Could you write out the line containing "Lemma converse_speek c" and all the lines below it in the data, exactly, through the final one and nothing else?

Records from a data collection:
•••••

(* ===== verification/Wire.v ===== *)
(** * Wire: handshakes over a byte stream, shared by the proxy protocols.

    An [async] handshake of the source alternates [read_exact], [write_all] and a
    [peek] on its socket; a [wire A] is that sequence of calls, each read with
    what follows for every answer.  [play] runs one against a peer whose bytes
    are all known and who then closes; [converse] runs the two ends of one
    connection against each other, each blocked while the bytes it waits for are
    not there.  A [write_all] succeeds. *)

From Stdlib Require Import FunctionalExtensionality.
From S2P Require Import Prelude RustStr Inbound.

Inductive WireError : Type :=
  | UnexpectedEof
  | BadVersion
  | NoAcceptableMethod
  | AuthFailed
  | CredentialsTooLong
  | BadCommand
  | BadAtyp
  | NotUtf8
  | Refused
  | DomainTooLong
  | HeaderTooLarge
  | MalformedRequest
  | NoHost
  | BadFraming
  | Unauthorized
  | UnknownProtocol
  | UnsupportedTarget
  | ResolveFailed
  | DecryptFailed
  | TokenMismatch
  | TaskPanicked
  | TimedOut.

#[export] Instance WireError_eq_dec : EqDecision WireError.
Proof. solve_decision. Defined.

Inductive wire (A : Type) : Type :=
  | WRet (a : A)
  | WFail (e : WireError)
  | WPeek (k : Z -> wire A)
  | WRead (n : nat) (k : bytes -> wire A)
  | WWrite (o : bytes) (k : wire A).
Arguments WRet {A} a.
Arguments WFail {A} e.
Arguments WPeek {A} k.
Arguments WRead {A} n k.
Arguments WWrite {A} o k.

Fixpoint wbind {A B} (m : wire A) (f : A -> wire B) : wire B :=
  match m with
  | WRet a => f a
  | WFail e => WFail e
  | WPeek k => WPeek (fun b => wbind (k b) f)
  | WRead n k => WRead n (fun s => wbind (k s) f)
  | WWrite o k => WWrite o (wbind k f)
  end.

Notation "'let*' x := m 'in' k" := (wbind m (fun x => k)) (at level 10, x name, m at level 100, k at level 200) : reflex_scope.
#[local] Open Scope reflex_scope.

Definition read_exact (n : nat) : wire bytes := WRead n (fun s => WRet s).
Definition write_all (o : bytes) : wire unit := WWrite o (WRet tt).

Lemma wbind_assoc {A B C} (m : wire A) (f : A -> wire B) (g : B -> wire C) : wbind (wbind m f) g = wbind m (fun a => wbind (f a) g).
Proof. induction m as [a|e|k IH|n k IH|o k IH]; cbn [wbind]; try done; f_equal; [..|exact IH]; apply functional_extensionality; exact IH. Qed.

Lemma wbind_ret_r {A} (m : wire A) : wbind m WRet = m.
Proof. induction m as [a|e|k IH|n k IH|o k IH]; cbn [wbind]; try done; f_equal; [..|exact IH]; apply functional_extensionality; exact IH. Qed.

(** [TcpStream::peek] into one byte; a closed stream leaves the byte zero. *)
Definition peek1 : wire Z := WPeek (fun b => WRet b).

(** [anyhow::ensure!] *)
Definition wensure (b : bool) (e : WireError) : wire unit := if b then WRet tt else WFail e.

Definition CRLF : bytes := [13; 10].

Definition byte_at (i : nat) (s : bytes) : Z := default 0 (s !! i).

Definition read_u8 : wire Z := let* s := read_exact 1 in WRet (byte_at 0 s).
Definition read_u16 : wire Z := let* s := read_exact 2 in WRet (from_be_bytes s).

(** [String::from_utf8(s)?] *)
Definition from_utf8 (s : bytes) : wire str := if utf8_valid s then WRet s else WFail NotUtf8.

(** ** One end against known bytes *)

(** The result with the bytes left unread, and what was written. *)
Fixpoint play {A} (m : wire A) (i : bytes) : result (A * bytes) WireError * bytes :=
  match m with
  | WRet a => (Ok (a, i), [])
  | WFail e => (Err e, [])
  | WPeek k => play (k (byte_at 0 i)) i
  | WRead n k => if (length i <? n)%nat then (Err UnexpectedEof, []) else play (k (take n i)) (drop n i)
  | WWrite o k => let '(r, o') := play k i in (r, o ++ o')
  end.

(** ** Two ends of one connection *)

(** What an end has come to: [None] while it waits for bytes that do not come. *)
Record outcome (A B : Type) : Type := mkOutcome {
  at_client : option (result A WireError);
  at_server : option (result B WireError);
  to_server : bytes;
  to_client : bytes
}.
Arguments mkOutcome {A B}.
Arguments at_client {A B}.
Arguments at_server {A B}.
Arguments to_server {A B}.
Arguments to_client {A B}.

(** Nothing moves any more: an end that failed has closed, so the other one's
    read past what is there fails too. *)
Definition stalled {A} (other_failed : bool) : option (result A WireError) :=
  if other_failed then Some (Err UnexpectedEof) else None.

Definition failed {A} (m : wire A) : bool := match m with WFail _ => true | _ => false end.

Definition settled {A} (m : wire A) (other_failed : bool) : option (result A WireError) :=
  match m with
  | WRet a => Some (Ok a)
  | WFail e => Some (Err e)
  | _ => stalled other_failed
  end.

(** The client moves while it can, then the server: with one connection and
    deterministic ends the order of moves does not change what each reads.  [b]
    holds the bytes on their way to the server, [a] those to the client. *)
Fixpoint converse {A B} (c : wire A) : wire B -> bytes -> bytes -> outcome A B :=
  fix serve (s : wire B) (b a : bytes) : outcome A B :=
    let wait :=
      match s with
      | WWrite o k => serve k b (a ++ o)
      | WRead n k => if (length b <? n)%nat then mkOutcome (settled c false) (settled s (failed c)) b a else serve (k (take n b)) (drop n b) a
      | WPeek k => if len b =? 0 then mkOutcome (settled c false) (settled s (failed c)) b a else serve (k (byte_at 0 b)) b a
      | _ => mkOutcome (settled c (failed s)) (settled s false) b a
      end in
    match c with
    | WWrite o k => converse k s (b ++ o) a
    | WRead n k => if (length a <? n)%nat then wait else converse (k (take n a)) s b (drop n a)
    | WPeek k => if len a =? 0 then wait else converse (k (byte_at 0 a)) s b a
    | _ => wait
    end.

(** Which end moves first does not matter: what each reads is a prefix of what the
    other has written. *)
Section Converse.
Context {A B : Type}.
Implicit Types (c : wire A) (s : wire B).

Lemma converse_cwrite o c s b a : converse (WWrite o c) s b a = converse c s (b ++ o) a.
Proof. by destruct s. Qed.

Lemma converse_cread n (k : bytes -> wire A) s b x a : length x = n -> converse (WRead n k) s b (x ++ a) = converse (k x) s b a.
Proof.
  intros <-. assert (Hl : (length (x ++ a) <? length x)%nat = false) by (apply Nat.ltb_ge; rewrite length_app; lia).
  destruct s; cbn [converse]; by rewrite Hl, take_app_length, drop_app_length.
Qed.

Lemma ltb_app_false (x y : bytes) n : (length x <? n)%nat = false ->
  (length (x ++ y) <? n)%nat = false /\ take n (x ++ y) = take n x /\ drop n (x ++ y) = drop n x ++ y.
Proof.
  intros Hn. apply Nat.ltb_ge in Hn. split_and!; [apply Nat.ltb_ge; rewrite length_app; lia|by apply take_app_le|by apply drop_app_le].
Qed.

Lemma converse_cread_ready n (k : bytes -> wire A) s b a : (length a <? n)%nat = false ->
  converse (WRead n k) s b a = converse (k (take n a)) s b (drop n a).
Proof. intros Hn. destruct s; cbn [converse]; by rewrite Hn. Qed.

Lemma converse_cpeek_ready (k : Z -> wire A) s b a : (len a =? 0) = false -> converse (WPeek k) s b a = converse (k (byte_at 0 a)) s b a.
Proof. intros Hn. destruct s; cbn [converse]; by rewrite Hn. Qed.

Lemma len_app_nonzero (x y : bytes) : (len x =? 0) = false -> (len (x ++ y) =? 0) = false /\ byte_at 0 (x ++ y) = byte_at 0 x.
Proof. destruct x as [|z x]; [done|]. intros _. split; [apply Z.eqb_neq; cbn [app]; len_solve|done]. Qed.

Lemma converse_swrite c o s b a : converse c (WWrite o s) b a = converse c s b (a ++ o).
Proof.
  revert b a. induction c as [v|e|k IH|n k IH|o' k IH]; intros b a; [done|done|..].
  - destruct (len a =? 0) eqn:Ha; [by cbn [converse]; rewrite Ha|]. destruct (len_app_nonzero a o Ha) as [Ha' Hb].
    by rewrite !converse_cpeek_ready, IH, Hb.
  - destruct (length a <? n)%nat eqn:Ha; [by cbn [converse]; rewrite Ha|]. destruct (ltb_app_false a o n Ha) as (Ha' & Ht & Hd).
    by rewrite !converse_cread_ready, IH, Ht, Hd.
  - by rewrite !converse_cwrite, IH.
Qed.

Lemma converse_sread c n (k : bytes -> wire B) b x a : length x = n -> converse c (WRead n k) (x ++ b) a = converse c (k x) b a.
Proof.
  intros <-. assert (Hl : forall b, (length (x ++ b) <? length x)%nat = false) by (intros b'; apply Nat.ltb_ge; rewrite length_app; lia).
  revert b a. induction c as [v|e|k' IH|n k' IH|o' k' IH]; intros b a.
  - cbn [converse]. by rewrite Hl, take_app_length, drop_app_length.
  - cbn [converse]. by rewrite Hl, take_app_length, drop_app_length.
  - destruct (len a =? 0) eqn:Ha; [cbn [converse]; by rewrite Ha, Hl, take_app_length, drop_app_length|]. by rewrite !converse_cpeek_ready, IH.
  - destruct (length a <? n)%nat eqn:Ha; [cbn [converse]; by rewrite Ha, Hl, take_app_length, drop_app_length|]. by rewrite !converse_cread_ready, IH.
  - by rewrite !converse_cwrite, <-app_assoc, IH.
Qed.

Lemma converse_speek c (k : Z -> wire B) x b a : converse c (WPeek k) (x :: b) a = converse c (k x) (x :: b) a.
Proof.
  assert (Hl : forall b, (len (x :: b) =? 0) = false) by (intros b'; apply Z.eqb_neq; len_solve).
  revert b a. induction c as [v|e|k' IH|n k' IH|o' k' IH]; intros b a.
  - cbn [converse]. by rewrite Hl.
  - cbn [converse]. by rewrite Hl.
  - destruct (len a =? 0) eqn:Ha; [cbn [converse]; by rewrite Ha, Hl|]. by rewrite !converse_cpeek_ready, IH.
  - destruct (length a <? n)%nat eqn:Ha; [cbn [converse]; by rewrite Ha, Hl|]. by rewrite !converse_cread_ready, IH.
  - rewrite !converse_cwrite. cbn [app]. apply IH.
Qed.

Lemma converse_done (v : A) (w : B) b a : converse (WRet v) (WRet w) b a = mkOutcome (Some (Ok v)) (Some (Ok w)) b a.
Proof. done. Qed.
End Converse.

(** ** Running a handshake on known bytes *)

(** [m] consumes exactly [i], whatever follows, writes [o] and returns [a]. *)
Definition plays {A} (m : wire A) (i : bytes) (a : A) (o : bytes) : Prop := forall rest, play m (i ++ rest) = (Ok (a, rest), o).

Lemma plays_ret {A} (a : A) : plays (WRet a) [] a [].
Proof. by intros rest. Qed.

•••••

**RESPONSE**
Lemma converse_speek c (k : Z -> wire B) x b a : converse c (WPeek k) (x :: b) a = converse c (k x) (x :: b) a.
Proof.
  assert (Hl : forall b, (len (x :: b) =? 0) = false) by (intros b'; apply Z.eqb_neq; len_solve).
  revert b a. induction c as [v|e|k' IH|n k' IH|o' k' IH]; intros b a.
  - cbn [converse]. by rewrite Hl.
  - cbn [converse]. by rewrite Hl.
  - destruct (len a =? 0) eqn:Ha; [cbn [converse]; by rewrite Ha, Hl|]. by rewrite !converse_cpeek_ready, IH.
  - destruct (length a <? n)%nat eqn:Ha; [cbn [converse]; by rewrite Ha, Hl|]. by rewrite !converse_cread_ready, IH.
  - rewrite !converse_cwrite. cbn [app]. apply IH.
Qed.

Lemma converse_done (v : A) (w : B) b a : converse (WRet v) (WRet w) b a = mkOutcome (Some (Ok v)) (Some (Ok w)) b a.
Proof. done. Qed.
End Converse.

(** ** Running a handshake on known bytes *)

(** [m] consumes exactly [i], whatever follows, writes [o] and returns [a]. *)
Definition plays {A} (m : wire A) (i : bytes) (a : A) (o : bytes) : Prop := forall rest, play m (i ++ rest) = (Ok (a, rest), o).

Lemma plays_ret {A} (a : A) : plays (WRet a) [] a [].
Proof. by intros rest. Qed.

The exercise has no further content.